In practice, the development of generalized causal discovery methods requires tackling the challenges that come with real-world datasets and problems such as non-stationarity or heterogeneity of data. To address these problems, researchers have developed different assumptions that are required for different causal discovery methods to work. Some of these assumptions are causal Markov assumption, faithfulness assumption, Markov equivalence classes, and distribution equivalence (see [35] and [21] for more details).

Notably, despite these challenges and assumptions, causal discovery has been successfully applied in several manufacturing use cases. However, the true potential of causal discovery in manufacturing is still vague due to the lack of structured reviews of the field.

3. Methodology

The goal of this literature review is to investigate the current developments and state of research on causal discovery in manufacturing. Moreover, this review aims to identify the motivations, common application scenarios and approaches, as well as impacts and common challenges of causal discovery implementation in manufacturing. For this purpose, a structured literature review (SLR), as described by Webster and Watson [42], was undertaken. The initial body of literature was acquired from the Scopus database of scientific literature. Two key limitation factors were used for conducting the initial search, namely, keywords and research domains (conferences and journals). All scientific works published until the end of 2020 were considered in this review.

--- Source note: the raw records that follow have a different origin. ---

Definition db_wf (d : db) : bool :=
  table_wf (genres d) && table_wf (movies d) && table_wf (reviews d)
  && fk_ok genre_id (movies d) (genres d) && fk_ok movie_id (reviews d) (movies d).

(** ** Lemmas on foreign keys *)

Section FK.
Context {A B : Type} (ref : A -> Z).
Implicit Types (c : table A) (p : table B).

Lemma is_some_iff {X} (o : option X) : is_some o = true <-> is_Some o.
Proof. destruct o; simpl; [split; eauto|]. split; [done|]. intros [? ?]; done. Qed.

Lemma fk_ok_spec c p :
  fk_ok ref c p = true <-> forall k a, In (k, a) (rows c) -> is_Some (get_row (ref a) p).
Proof.
  unfold fk_ok. rewrite forallb_forall. split.
  - intros H k a Hin. apply is_some_iff, (H (k, a) Hin).
  - intros H [k a] Hin. apply is_some_iff, (H k a Hin).
Qed.

Lemma fk_ok_child_filter c p (q : Z * A -> bool) :
  fk_ok ref c p = true -> fk_ok ref (mk_table (List.filter q (rows c)) (next_id c)) p = true.
Proof.
  rewrite !fk_ok_spec. intros H k a Hin. apply filter_In in Hin as [Hin _]. eauto.
Qed.

Lemma fk_ok_child_create c p x :
  fk_ok ref c p = true -> is_Some (get_row (ref x) p) -> fk_ok ref (create_row x c).2 p = true.
Proof.
  rewrite !fk_ok_spec. intros H Hx k a Hin. simpl in Hin.
  apply in_app_or in Hin as [Hin|[[= <- <-]|[]]]; eauto.
Qed.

With regard to the keywords, the authors wanted to focus on data-driven causal discovery in Industry 4.0 scenarios. Hence, two main keyword groups were used. The first group of keywords aimed to capture the causal discovery focus of the literature, while the second group focused on manufacturing-related problems. As stated in the previous Section, different causality-related terms were used interchangeably in the literature, so several keywords alongside “causal discovery” were utilized (e.g., causal structure, causal inference, causal modeling, causal analysis, etc.). The second group of keywords focused on the manufacturing-related context in the literature, including manufacturing, industrial, production, fault detection, and process control. Due to active research of causal discovery in other fields, such as medicine, economy, social sciences, and biology, several keywords were used as exclusion criteria. Keywords such as “health”, “FMRI”, and “market uncertainty” were used to exclude literature that did not focus on the industrial applications of causal discovery.

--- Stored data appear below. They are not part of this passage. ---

(** [IntegerField.to_internal_value]: [int(re_decimal.sub('', str(data)))];
    [str] of a boolean, a list or a dict is never an integer literal. *)
Definition integer_to_internal_value (data : json) : result Z field_error :=
  match data with
  | JStr s =>
      if MAX_STRING_LENGTH <? Z.of_nat (length s) then Err MaxStringLength
      else match py_int (re_decimal_sub s) with Some z => Ok z | None => Err InvalidInteger end
  | JInt z =>
      match py_int (re_decimal_sub (py_str_int z)) with Some z' => Ok z' | None => Err InvalidInteger end
  | JFloat neg m e =>
      match py_int (re_decimal_sub (float_repr neg m e)) with Some z' => Ok z' | None => Err InvalidInteger end
  | _ => Err InvalidInteger
  end.

(** [IntegerField.run_validation]: [required], [allow_null=False], then
    [to_internal_value]; the field has no validator (see [score_field]). *)
Definition integer_field_run_validation (data : option json) : result Z (list field_error) :=
  match data with
  | None => Err [Required]
  | Some JNull => Err [Null]
  | Some v =>
      match integer_to_internal_value v with
      | Ok z => Ok z
      | Err e => Err [e]
      end
  end.

(** ** The two fields of [ReviewSerializer] *)

(** [Review.content]: [CharField(max_length=100)]. *)
Definition content_field (data : option json) : result text (list field_error) :=
  char_field_run_validation 100 data.

(** [Review.score]: [IntegerField()].  [ModelSerializer] copies the
    range validators of the model field, and Django's SQLite backend gives
    an [IntegerField] none ([integer_field_range] is [(None, None)]), so
    the DRF field has neither [min_value] nor [max_value]. *)
Definition score_field (data : option json) : result Z (list field_error) :=
  integer_field_run_validation data.

(** ** Lemmas on Python's integer literals *)

Lemma py_isspace_digit c : 45 <= c <= 57 -> py_isspace c = false.
Proof.
  intros H. unfold py_isspace.
  rewrite (proj2 (Z.leb_gt c 13)), (proj2 (Z.leb_gt c 32)), (proj2 (Z.leb_gt 8192 c))
    by lia.
  rewrite !(proj2 (Z.eqb_neq c _)) by lia. by rewrite !andb_false_r.
Qed.

Lemma py_digits_true l acc :
  Forall (fun c => 48 <= c <= 57) l -> py_digits l acc true = Some (digits_value acc l).
Proof.
  revert acc; induction l as [|c l IH]; intros acc Hl; [done|].
  apply Forall_cons in Hl as [Hc Hl]. cbv beta in Hc. simpl.
  replace (is_digit c) with true by (unfold is_digit; symmetry; apply andb_true_iff; rewrite !Z.leb_le; lia).
  by apply IH.
Qed.

Lemma py_digits_false c l acc :
  Forall (fun c => 48 <= c <= 57) (c :: l) ->
  py_digits (c :: l) acc false = Some (digits_value acc (c :: l)).
Proof.
  intros Hl. pose proof (Forall_inv Hl) as Hc. cbv beta in Hc. simpl.
  replace (is_digit c) with true by (unfold is_digit; symmetry; apply andb_true_iff; rewrite !Z.leb_le; lia).
  apply py_digits_true. by apply Forall_inv_tail in Hl.
Qed.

With regard to publication outlets, due to the interdisciplinary nature of research within the manufacturing domain, no specific conferences and journals were selected as they were abstracted to their respective subject areas. Literature searches were restricted to subject areas of engineering, computer science, mathematics, and decision sciences. These subject areas were selected because they encompass scientific work around the topic of causal discovery in manufacturing. A total of 160 publication outlets were aggregated with these subject areas. Only full papers (i.e., conference papers and journals) published and written in English were added, resulting in a total of 321 papers.

To identify the relevant papers that focused on causal discovery in manufacturing, an abstract and conclusion scan was performed on the previously collected literature. To detect the out-of-scope literature, three criteria that a manuscript should satisfy were formulated. First, the literature had to be focused on the application of causal discovery method, the development of a causal discovery method, or the development of a causal discovery tool. Second, the literature had to be focused on a manufacturing process or used manufacturing data for evaluation to be considered for further analysis. Finally, the methods for causal discovery presented in the literature should be data driven. Literature focused on traditional knowledge-driven and model-driven approaches or other engineering approaches of detecting causal structure are beyond the scope of this literature review. These criteria were applied to the 321 papers identified in the previous steps. Additionally, backward and forward searches were conducted [42] using the Google Scholar platform to identify additional studies. Finally, 60 papers were found to be relevant for qualitative content analysis [43]. These papers were analyzed in detail, providing a good overview and insight into the current state of research. However, when the literature was scrutinized in detail, some papers that were beyond the scope of this research were identified.

A total of 17 papers were excluded due to reasons such as focusing on scenarios that were not related to manufacturing [44], using previously developed causal discovery models [45], or applying model-driven approaches to build a causal structure [46]. Finally, 43 papers were analyzed, interpreted, and summarized in a concept-centric way [42]. Figure 2 depicts the overall procedure applied.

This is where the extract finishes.